Fiksi Pilihan
- Dapatkan link
- X
- Aplikasi Lainnya
Bayi-bayi mungil bergelimang darah itu terus bergerak-gerak
mengerikan. Sebagian merangkak naik melewati kaki-kaki jembatan, sebagian terapung
terbuai gelombang sungai, sebagian lagi menghadang langkah Tora. Tangisan
memilukan bayi-bayi itu terdengar memenuhi gendang telinga Tora.
Tora terus berlari menghindari lautan bayi berdarah yang
bergerak menuju ke arahnya. Sekalipun terus berlari, Tora merasa tidak bisa
kemana-mana. Bumi seperti terus menyeretnya untuk kembali ke belakang. Peluh pun
membanjiri tubuhnya.
Tiba-tiba seseorang dengan kasar menarik kerah bajunya. Tora
terkejut dan berbalik ke belakang untuk melihat siapa gerangan yang mencoba
menghentikan langkahnya.
“Nad…?”
---
Jam masih menunjukkan pukul 02.10 dini hari. Tora terbangun tiba-tiba
dengan nafas tersengal-sengal. Penerangan kamarnya hanya datang dari lampu
tidur di atas pembaringan.
Hanya mimpi rupanya.
Tapi walaupun hanya mimpi, butir-butir keringat sebesar
jagung menutupi kening dan membasahi kaos oblongnya, padahal saat itu AC sedang dinyalakan.
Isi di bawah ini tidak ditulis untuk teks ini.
(* ===== verification/Password.v ===== *)
(** * identity/password.go: Argon2id hashes

    The key derivation golang.org/x/crypto/argon2 is the parameter [Argon2];
    [IDKey] panics, [None], when the number of passes or of threads is zero.
    fmt.Sscanf is modelled for the two formats the decoder uses. *)

From S2P Require Import Prelude GoStr Verifier.
From Stdlib Require Import Ascii.

Definition argonMemoryKiB : Z := 19 * 1024.
Definition argonIterations : Z := 2.
Definition argonParallelism : Z := 1.
Definition argonSaltLen : Z := 16.
Definition argonKeyLen : Z := 32.
Definition argon2idVersion : Z := 19.

Class Argon2 := {
  (** password, salt, passes, memory in KiB, threads, key length *)
  IDKey : string → list Z → Z → Z → Z → Z → option (list Z);
  IDKey_ok : ∀ pw salt t m p len, 1 ≤ t → 1 ≤ p → 0 ≤ len →
    ∃ key, IDKey pw salt t m p len = Some key ∧ Forall is_byte key ∧
      Z.of_nat (length key) = len;
}.

Record argon2Params := Params {
  memoryKiB : Z;      (* uint32 *)
  iterations : Z;     (* uint32 *)
  parallelism : Z;    (* uint8 *)
}.

(** ** fmt.Sscanf *)

(** ss.SkipSpace: a newline in the input is an error. *)
Fixpoint skip_space (bs : list Z) : option (list Z) :=
  match bs with
  | [] => Some []
  | b0 :: t0 =>
     if b0 =? 10 then None
     else if space1 b0 then skip_space t0 else
     match t0 with
     | [] => Some bs
     | b1 :: t1 =>
        if space2 b0 b1 then skip_space t1 else
        match t1 with
        | [] => Some bs
        | b2 :: t2 => if space3 b0 b1 b2 then skip_space t2 else Some bs
        end
     end
  end.

Definition is_digit (b : Z) : bool := in_range 48 57 b.

(** The longest run of digits, and what follows it. *)
Fixpoint take_digits (bs : list Z) : list Z * list Z :=
  match bs with
  | b :: bs' => if is_digit b then let '(d, r) := take_digits bs' in (b :: d, r) else ([], bs)
  | [] => ([], [])
  end.

(** scanInt with verb %d: spaces, an optional sign, digits, ParseInt. *)
Definition scan_int (bs : list Z) : option (Z * list Z) :=
  bs ← skip_space bs;
  let '(sign, bs) :=
    match bs with
    | b :: bs' => if (b =? 43) || (b =? 45) then ([b], bs') else ([], bs)
    | [] => ([], [])
    end in
  let '(d, rest) := take_digits bs in
  if bool_decide (d = []) then None else
  match parse_int64 (of_bytes (sign ++ d)) with
  | Ok n => Some (n, rest)
  | Err _ => None
  end.

(** scanUint with verb %d into a uint32: no sign, and the value must fit. *)
Definition scan_uint32 (bs : list Z) : option (Z * list Z) :=
  bs ← skip_space bs;
  let '(d, rest) := take_digits bs in
  if bool_decide (d = []) then None else
  match parse_uint64 (of_bytes d) with
  | Ok n => if Z.of_N n <? 2 ^ 32 then Some (Z.of_N n, rest) else None
  | Err _ => None
  end.

(** Literal text of the format. *)
Fixpoint scan_lit (lit bs : list Z) : option (list Z) :=
  match lit, bs with
  | [], _ => Some bs
  | l :: lit', b :: bs' => if l =? b then scan_lit lit' bs' else None
  | _ :: _, [] => None
  end.

(** fmt.Sscanf(s, "v=%d", &version) *)
Definition sscanf_version (s : string) : option Z :=
  bs ← scan_lit (bytes "v=") (bytes s); '(v, _) ← scan_int bs; Some v.

(** fmt.Sscanf(s, "m=%d,t=%d,p=%d", &memoryKiB, &iterations, &parallelism) *)
Definition sscanf_params (s : string) : option (Z * Z * Z) :=
  bs ← scan_lit (bytes "m=") (bytes s); '(m, bs) ← scan_uint32 bs;
  bs ← scan_lit (bytes ",t=") bs; '(t, bs) ← scan_uint32 bs;
  bs ← scan_lit (bytes ",p=") bs; '(p, _) ← scan_int bs;
  Some (m, t, p).

(** ** The decoder *)

(** fmt.Errorf("%w: ...", ErrMalformedHash). The text of the parse error some
    branches append is left out. *)
Definition malformed {A} (what : string) : result A :=
  Err (EWrap "" (ESent ErrMalformedHash) (": " +:+ what)).

Definition decodeArgon2id (encoded : string) : result (argon2Params * list Z * list Z) :=
  match split_char "$" encoded with
  | [_; alg; ver; par; salt; hash] =>
     if negb (String.eqb alg "argon2id") then malformed "unexpected format" else
     match sscanf_version ver with
     | None => malformed "version"
     | Some version =>
        if negb (version =? argon2idVersion)
        then malformed ("unsupported version " +:+ format_int version) else
        match sscanf_params par with
        | None => malformed "params"
        | Some (m, t, p) =>
           match b64_decode false salt with
           | None => malformed "salt"
           | Some salt =>
              match b64_decode false hash with
              | None => malformed "hash"
              | Some hash =>
                 if bool_decide (salt = []) || bool_decide (hash = [])
                 then malformed "empty salt or hash"
                 else Ok (Params m t (p mod 256), salt, hash)
              end
           end
        end
     end
  | _ => malformed "unexpected format"
  end.

Section password.
Context `{Argon2}.

(** The format string of [HashPassword] applied to its parameters. *)
Definition encode_hash (salt key : list Z) : string :=
  "$argon2id$v=" +:+ format_int argon2idVersion +:+ "$m=" +:+ format_int argonMemoryKiB +:+
  ",t=" +:+ format_int argonIterations +:+ ",p=" +:+ format_int argonParallelism +:+
  "$" +:+ b64_encode false salt +:+ "$" +:+ b64_encode false key.

(** [rand] is what crypto/rand returned for the salt; [None] is a panic. *)
Definition HashPassword (password : string) (rand : result (list Z)) : option (result string) :=
  if String.eqb password "" then Some (Err (ESent ErrEmptyPassword))
  else match rand with
  | Err e => Some (Err (EWrap "generate salt: " e ""))
  | Ok salt =>
     key ← IDKey password salt argonIterations argonMemoryKiB argonParallelism argonKeyLen;
     Some (Ok (encode_hash salt key))
  end.

Definition ComparePassword (password encoded : string) : option error :=
  match decodeArgon2id encoded with
  | Err e => Some (Some e)
  | Ok (params, salt, hash) =>
     candidate ← IDKey password salt (iterations params) (memoryKiB params)
                   (parallelism params) (Z.of_nat (length hash) mod 2 ^ 32);
     Some (if bool_decide (candidate = hash) then None else Some (ESent ErrPasswordMismatch))
  end.

(** [PasswordVerifier]: no state but the stored hash. *)
Definition password_Verify (encoded evidence : string) : option error :=
  ComparePassword evidence encoded.

(** ** Lemmas *)

Lemma encode_hash_split salt key :
  Forall is_byte salt → Forall is_byte key →
  split_char "$" (encode_hash salt key) =
  [""; "argon2id"; "v=19"; "m=19456,t=2,p=1"; b64_encode false salt; b64_encode false key].
Proof.
  intros Hs%b64_no_dollar Hk%b64_no_dollar. unfold encode_hash.
  revert Hs Hk. generalize (b64_encode false salt) (b64_encode false key).
  intros s k Hs Hk.
  change (split_char "$" ("" +:+ String "$" ("argon2id" +:+ String "$" ("v=19" +:+ String "$"
    ("m=19456,t=2,p=1" +:+ String "$" (s +:+ String "$" k))))) =
    [""; "argon2id"; "v=19"; "m=19456,t=2,p=1"; s; k]).
  rewrite !split_char_app by (done || by vm_compute). by rewrite split_char_free.
Qed.

Lemma decode_encode_hash salt key :
  Forall is_byte salt → Forall is_byte key → salt ≠ [] → key ≠ [] →
  decodeArgon2id (encode_hash salt key) =
  Ok (Params argonMemoryKiB argonIterations argonParallelism, salt, key).
Proof.
  intros Hs Hk Hs0 Hk0. unfold decodeArgon2id. rewrite encode_hash_split by done.
  rewrite !b64_decode_encode by done.
  rewrite !bool_decide_eq_false_2 by done. done.
Qed.

Lemma hash_then_compare pw salt :
  pw ≠ "" → Forall is_byte salt → Z.of_nat (length salt) = argonSaltLen →
  ∃ encoded, HashPassword pw (Ok salt) = Some (Ok encoded) ∧
    ComparePassword pw encoded = Some None ∧
    ∀ pw', ComparePassword pw' encoded =
      Some (if bool_decide
               (IDKey pw' salt argonIterations argonMemoryKiB argonParallelism argonKeyLen =
                IDKey pw salt argonIterations argonMemoryKiB argonParallelism argonKeyLen)
            then None else Some (ESent ErrPasswordMismatch)).
Proof.
  intros Hne Hb Hl.
  assert (∀ p, ∃ k, IDKey p salt argonIterations argonMemoryKiB argonParallelism argonKeyLen = Some k
    ∧ Forall is_byte k ∧ Z.of_nat (length k) = argonKeyLen) as Hidk by (intros; by apply IDKey_ok).
  destruct (Hidk pw) as (key & Hkey & Hkb & Hkl).
  exists (encode_hash salt key). unfold HashPassword.
  rewrite (proj2 (String.eqb_neq _ _) Hne), Hkey. split; [done|].
  assert (decodeArgon2id (encode_hash salt key) =
    Ok (Params argonMemoryKiB argonIterations argonParallelism, salt, key)) as Hdec.
  { apply decode_encode_hash; [done|done| |]; intros ->; done. }
  assert (∀ pw', ComparePassword pw' (encode_hash salt key) =
      Some (if bool_decide
               (IDKey pw' salt argonIterations argonMemoryKiB argonParallelism argonKeyLen = Some key)
            then None else Some (ESent ErrPasswordMismatch))) as Hcmp.
  { intros pw'. unfold ComparePassword. rewrite Hdec; simpl. rewrite Hkl.
    change (argonKeyLen mod 2 ^ 32) with argonKeyLen.
    destruct (Hidk pw') as (k & -> & _ & _); simpl. f_equal.
    apply (f_equal (λ b : bool, if b then None else Some (ESent ErrPasswordMismatch))).
    apply bool_decide_ext. naive_solver. }
  split; [|done]. rewrite Hcmp, bool_decide_eq_true_2 by done. done.
Qed.

(** HashPassword of a non-empty password and a salt of bytes gives a string ComparePassword
    accepts for that password, and for another password exactly when the key derivation
    collides. *)
Lemma password_roundtrip pw salt :
  pw ≠ "" → Forall is_byte salt → Z.of_nat (length salt) = argonSaltLen →
  ∃ encoded, HashPassword pw (Ok salt) = Some (Ok encoded) ∧
    ComparePassword pw encoded = Some None ∧
    ∀ pw', ComparePassword pw' encoded =
      Some (if bool_decide
               (IDKey pw' salt argonIterations argonMemoryKiB argonParallelism argonKeyLen =
                IDKey pw salt argonIterations argonMemoryKiB argonParallelism argonKeyLen)
            then None else Some (ESent ErrPasswordMismatch)).
Proof. apply hash_then_compare. Qed.

Lemma ComparePassword_accepts pw encoded :
  ComparePassword pw encoded = Some None ↔
  ∃ params salt hash, decodeArgon2id encoded = Ok (params, salt, hash) ∧
    IDKey pw salt (iterations params) (memoryKiB params) (parallelism params)
      (Z.of_nat (length hash) mod 2 ^ 32) = Some hash.
Proof.
  unfold ComparePassword. destruct (decodeArgon2id encoded) as [[[params salt] hash]|e].
  - destruct (IDKey _ _ _ _ _ _) as [c|] eqn:E; simpl.
    + case_bool_decide; split; naive_solver.
    + split; [done|]. naive_solver.
  - split; [done|]. by intros (? & ? & ? & ? & _).
Qed.

Lemma malformed_hash_never_matches pw encoded e :
  decodeArgon2id encoded = Err e →
  ComparePassword pw encoded = Some (Some e) ∧ errors_is e ErrMalformedHash = true.
Proof.
  intros HE. unfold ComparePassword. rewrite HE. split; [done|].
  revert HE. unfold decodeArgon2id, malformed.
  repeat (case_match; try done); by intros [= <-].
Qed.
End password.

(** decodeArgon2id accepts a hash with zero passes and 256 threads, which become zero,
    parameters on which the key derivation panics. *)
Lemma decode_accepts_zero_cost :
  decodeArgon2id "$argon2id$v=19$m=65536,t=0,p=256$c2FsdA$aGFzaA" =
  Ok (Params 65536 0 0, bytes "salt", bytes "hash").
Proof. by vm_compute. Qed.

(** ** A key derivation for witnesses: the password itself, padded *)

Lemma padded_key pw len :
  0 ≤ len →
  Forall is_byte (take (Z.to_nat len) (bytes pw ++ replicate (Z.to_nat len) 0)) ∧
  Z.of_nat (length (take (Z.to_nat len) (bytes pw ++ replicate (Z.to_nat len) 0))) = len.
Proof.
  intros Hlen. split.
  - apply Forall_take, Forall_app. split; [apply bytes_range|].
    apply Forall_forall. intros x [-> _]%elem_of_replicate. done.
  - rewrite length_take, length_app, length_replicate. lia.
Qed.

Definition padding_kdf : Argon2.
Proof.
  refine {| IDKey pw salt t m p len :=
    if (1 <=? t) && (1 <=? p)
    then Some (take (Z.to_nat len) (bytes pw ++ replicate (Z.to_nat len) 0)) else None |}.
  intros pw salt t m p len Ht Hp Hlen.
  rewrite (proj2 (Z.leb_le 1 t)), (proj2 (Z.leb_le 1 p)) by done; simpl.
  eexists. split; [done|]. by apply padded_key.
Defined.

Lemma password_roundtrip_witness :
  ∃ encoded, @HashPassword padding_kdf "secret" (Ok (replicate 16 3)) = Some (Ok encoded) ∧
    @ComparePassword padding_kdf "secret" encoded = Some None ∧
    @ComparePassword padding_kdf "wrong" encoded = Some (Some (ESent ErrPasswordMismatch)).
Proof.
  destruct (@password_roundtrip padding_kdf "secret" (replicate 16 3)) as (enc & H1 & H2 & H3);
    [done| |done|].
  - apply Forall_forall. by intros x [-> _]%elem_of_replicate.
  - exists enc. split_and!; [done|done|]. by rewrite H3.
Defined.
(* ===== verification/Tmux.v ===== *)
(** * terminal/tmux.go: the tmux driver

    The tmux binary is a program of its own: the parameter [TmuxBinary] runs
    one command line on a tmux server state [W], and gives what it printed, the
    error of the process and the state after it. [TmuxSpec] is what tmux
    documents about the commands used here. *)

From S2P Require Import Prelude GoStr.
From Stdlib Require Import Ascii.

Definition Term : string := "tmux-256color".

Record tmux_output := Printed {
  out_stdout : string;
  out_combined : string;       (* with what went to stderr *)
}.

Class TmuxBinary (W : Type) := {
  (** program, arguments, what is added to the environment *)
  tmux_exec : W → string → list string → list string → tmux_output * error * W;
  (** pty.StartWithSize of a command, with its columns and rows *)
  pty_start : W → string → list string → list string → Z → Z → error * W;
}.

Record Tmux := MkTmux { Bin : string }.

Definition NewTmux : Tmux := MkTmux "tmux".

Definition bin (t : Tmux) : string := if String.eqb (Bin t) "" then "tmux" else Bin t.

Section tmux.
Context {W : Type} `{TmuxBinary W}.

Definition run (t : Tmux) (w : W) (args : list string) : string * error * W :=
  let '(o, err, w') := tmux_exec w (bin t) args ["TERM=" +:+ Term] in
  match err with
  | Some e =>
     (out_combined o,
      Some (EWrap ("tmux " +:+ join_char " " args +:+ ": ") e (": " +:+ trim_space (out_combined o))), w')
  | None => (out_combined o, None, w')
  end.

Definition SetGlobalWindowSize (t : Tmux) (w : W) : error * W :=
  let '(_, err, w') := run t w ["set-option"; "-g"; "window-size"; "latest"] in (err, w').

Definition EnableTruecolor (t : Tmux) (w : W) : error * W :=
  let '(out, err, w1) := run t w ["show-options"; "-g"; "terminal-features"] in
  if match err with None => contains out "RGB" | Some _ => false end then (None, w1)
  else let '(_, err, w2) := run t w1 ["set-option"; "-ags"; "terminal-features"; ",*:RGB"] in (err, w2).

Definition HasSession (t : Tmux) (w : W) (name : string) : bool * W :=
  let '(_, err, w') := tmux_exec w (bin t) ["has-session"; "-t"; name] [] in
  (match err with None => true | Some _ => false end, w').

Definition new_session_args (name cwd shell : string) : list string :=
  ["new-session"; "-d"; "-s"; name] ++
  (if String.eqb cwd "" then [] else ["-c"; cwd]) ++
  (if String.eqb shell "" then [] else [shell]).

Definition NewSession (t : Tmux) (w : W) (name cwd shell : string) : error * W :=
  match run t w (new_session_args name cwd shell) with
  | (_, Some e, w1) => (Some e, w1)
  | (_, None, w1) =>
     match run t w1 ["set-option"; "-t"; name; "window-size"; "latest"] with
     | (_, Some e, w2) => (Some e, w2)
     | (_, None, w2) => (None, (EnableTruecolor t w2).2)
     end
  end.

Definition CapturePane (t : Tmux) (w : W) (name : string) : result string * W :=
  match tmux_exec w (bin t) ["capture-pane"; "-p"; "-e"; "-t"; name] ["TERM=" +:+ Term] with
  | (_, Some e, w') => (Err (EWrap ("capture-pane for " +:+ name +:+ ": ") e ""), w')
  | (o, None, w') => (Ok (out_stdout o), w')
  end.

Definition KillSession (t : Tmux) (w : W) (name : string) : error * W :=
  let '(_, err, w') := run t w ["kill-session"; "-t"; name] in (err, w').

(** Columns and rows are uint16; zero means the default. *)
Definition Attach (t : Tmux) (w : W) (name : string) (cols rows : Z) : error * W :=
  let cols := if cols =? 0 then 80 else cols in
  let rows := if rows =? 0 then 24 else rows in
  match pty_start w (bin t) ["attach-session"; "-t"; name] ["TERM=" +:+ Term] cols rows with
  | (Some e, w') => (Some (EWrap ("attach to " +:+ name +:+ ": ") e ""), w')
  | (None, w') => (None, w')
  end.
End tmux.

(** ** What tmux documents *)

(** A name tmux takes as it is. *)
Definition tmux_name (name : string) : Prop := name ≠ "" ∧ char_free ":" name ∧ char_free "." name.

(** The commands that start or end no session. *)
Definition keeps_sessions (args : list string) : Prop :=
  ∃ cmd rest, args = cmd :: rest ∧
    cmd ∈ ["set-option"; "show-options"; "capture-pane"; "has-session"].

Class TmuxSpec (W : Type) `{TmuxBinary W} := {
  tmux_sessions : W → gset string;
  spec_new w b name opts env : tmux_name name →
    let '(_, err, w') := tmux_exec w b (["new-session"; "-d"; "-s"; name] ++ opts) env in
    match err with
    | None => name ∉ tmux_sessions w ∧ tmux_sessions w' = {[name]} ∪ tmux_sessions w
    | Some _ => tmux_sessions w' = tmux_sessions w
    end;
  spec_kill w b name env : name ∈ tmux_sessions w →
    let '(_, err, w') := tmux_exec w b ["kill-session"; "-t"; name] env in
    match err with
    | None => tmux_sessions w' = tmux_sessions w ∖ {[name]}
    | Some _ => tmux_sessions w' = tmux_sessions w
    end;
  spec_keeps w b args env : keeps_sessions args →
    tmux_sessions (tmux_exec w b args env).2 = tmux_sessions w;
}.

Section facts.
Context {W : Type} `{TmuxSpec W}.

Lemma run_state t (w : W) args :
  (run t w args).2 = (tmux_exec w (bin t) args ["TERM=" +:+ Term]).2.
Proof. unfold run. by destruct (tmux_exec w _ _ _) as [[? []] ?]. Qed.

Lemma run_failed t (w : W) args :
  (run t w args).1.2 = None ↔ (tmux_exec w (bin t) args ["TERM=" +:+ Term]).1.2 = None.
Proof. unfold run. by destruct (tmux_exec w _ _ _) as [[? []] ?]. Qed.

Lemma run_keeps t (w : W) args :
  keeps_sessions args → tmux_sessions (run t w args).2 = tmux_sessions w.
Proof. intros Hk. rewrite run_state. by apply spec_keeps. Qed.

Ltac keeps := eexists _, _; split; [reflexivity|set_solver].

Lemma EnableTruecolor_keeps t (w : W) : tmux_sessions (EnableTruecolor t w).2 = tmux_sessions w.
Proof.
  unfold EnableTruecolor.
  pose proof (run_keeps t w ["show-options"; "-g"; "terminal-features"] ltac:(keeps)) as H1.
  destruct (run t w _) as [[out err] w1]; simpl in *.
  destruct (match err with None => _ | Some _ => _ end); [done|].
  pose proof (run_keeps t w1 ["set-option"; "-ags"; "terminal-features"; ",*:RGB"] ltac:(keeps)) as H2.
  destruct (run t w1 _) as [[out2 err2] w2]; simpl in *. congruence.
Qed.

Definition size_args (name : string) : list string := ["set-option"; "-t"; name; "window-size"; "latest"].

(** Either no session was started, or one was and only setting its window size
    can have failed after that. *)
Lemma NewSession_cases t (w : W) name cwd shell :
  tmux_name name →
  let r := NewSession t w name cwd shell in
  (is_Some r.1 ∧ tmux_sessions r.2 = tmux_sessions w) ∨
  (name ∉ tmux_sessions w ∧ tmux_sessions r.2 = {[name]} ∪ tmux_sessions w ∧
   ∃ w1, r.1 = (run t w1 (size_args name)).1.2).
Proof.
  intros Hn. unfold NewSession. fold (size_args name).
  pose proof (spec_new w (bin t) name ((if String.eqb cwd "" then [] else ["-c"; cwd]) ++
    (if String.eqb shell "" then [] else [shell])) ["TERM=" +:+ Term] Hn) as HS.
  pose proof (run_state t w (new_session_args name cwd shell)) as Hst.
  pose proof (run_failed t w (new_session_args name cwd shell)) as Hf.
  unfold new_session_args in *. destruct (tmux_exec w _ _ _) as [[o err] w']; simpl in Hst, Hf.
  destruct (run t w _) as [[out err1] w1]; simpl in Hst, Hf; subst w1.
  destruct err1 as [e1|]; simpl.
  - left. split; [by eexists|]. destruct err; [done|]. discriminate (proj2 Hf eq_refl).
  - rewrite (proj1 Hf eq_refl) in HS. destruct HS as [Hni HS].
    pose proof (run_keeps t w' (size_args name) ltac:(keeps)) as H2.
    right. split; [done|].
    destruct (run t w' (size_args name)) as [[out2 [e2|]] w2] eqn:E2; simpl in *;
      rewrite ?EnableTruecolor_keeps; (split; [congruence|exists w'; by rewrite E2]).
Qed.

Lemma KillSession_sessions t (w : W) name :
  name ∈ tmux_sessions w →
  let r := KillSession t w name in
  match r.1 with
  | None => tmux_sessions r.2 = tmux_sessions w ∖ {[name]}
  | Some _ => tmux_sessions r.2 = tmux_sessions w
  end.
Proof.
  intros Hn. unfold KillSession.
  pose proof (spec_kill w (bin t) name ["TERM=" +:+ Term] Hn) as HS.
  pose proof (run_state t w ["kill-session"; "-t"; name]) as Hst.
  pose proof (run_failed t w ["kill-session"; "-t"; name]) as Hf.
  destruct (tmux_exec w _ _ _) as [[o err] w']; simpl in Hst, Hf.
  destruct (run t w _) as [[out err1] w1]; simpl in Hst, Hf; subst w1.
  destruct err1 as [e1|], err as [e|]; simpl; try done;
    [discriminate (proj2 Hf eq_refl)|discriminate (proj1 Hf eq_refl)].
Qed.
End facts.

(** ** A tmux for witnesses: its state is the set of sessions *)

Definition set_exec (w : gset string) (args : list string) : error * gset string :=
  match args with
  | "new-session" :: "-d" :: "-s" :: name :: _ =>
     if decide (name ∈ w) then (Some (EMsg "exit status 1"), w) else (None, {[name]} ∪ w)
  | ["kill-session"; "-t"; name] =>
     if decide (name ∈ w) then (None, w ∖ {[name]}) else (Some (EMsg "exit status 1"), w)
  | _ => (None, w)
  end.

Definition set_tmux : TmuxBinary (gset string) := {|
  tmux_exec w _ args _ := (Printed "" "", (set_exec w args).1, (set_exec w args).2);
  pty_start w _ _ _ _ _ := (None, w);
|}.

Definition set_tmux_spec : @TmuxSpec (gset string) set_tmux.
Proof.
  refine (@Build_TmuxSpec (gset string) set_tmux (λ w, w) _ _ _).
  - intros w b name opts env _. simpl. by case_decide.
  - intros w b name env Hn. simpl. by rewrite decide_True.
  - intros w b args env (cmd & rest & -> & Hc). simpl.
    repeat (apply elem_of_cons in Hc as [->|Hc]; [done|]). by apply elem_of_nil in Hc.
Defined.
Tora turun dari tempat tidur lalu beranjak ke meja kerjanya
untuk meneguk air dalam mug besar yang selalu disiapkannya. Isi mug sudah
hampir tandas. Tora pun keluar kamar dan menuju ke dapur.
Sambil melangkah, Tora mengingat-ingat kembali potongan
mimpi mengerikan yang barusan dialaminya. Sudah beberapa malam ini dia mengalami
mimpi yang sama. Bayi-bayi bersimbah darah.
Kegelisahan kembali melanda hatinya, seperti kabut yang
menyelimuti pagi. Mungkin ini semacam teguran halus baginya… juga Nad.
Tora menyalakan lampu dapur lalu menuju ke depan dispenser
dan mengisi mugnya sampai penuh. Sekali teguk, setengah isi mug berpindah ke
tenggorokannya.
Tora terkejut. Air tersebut terasa kecut dan mengental,
membuat lidahnya terasa lengket. Tora pun mengeluarkan bibir mug dari mulutnya.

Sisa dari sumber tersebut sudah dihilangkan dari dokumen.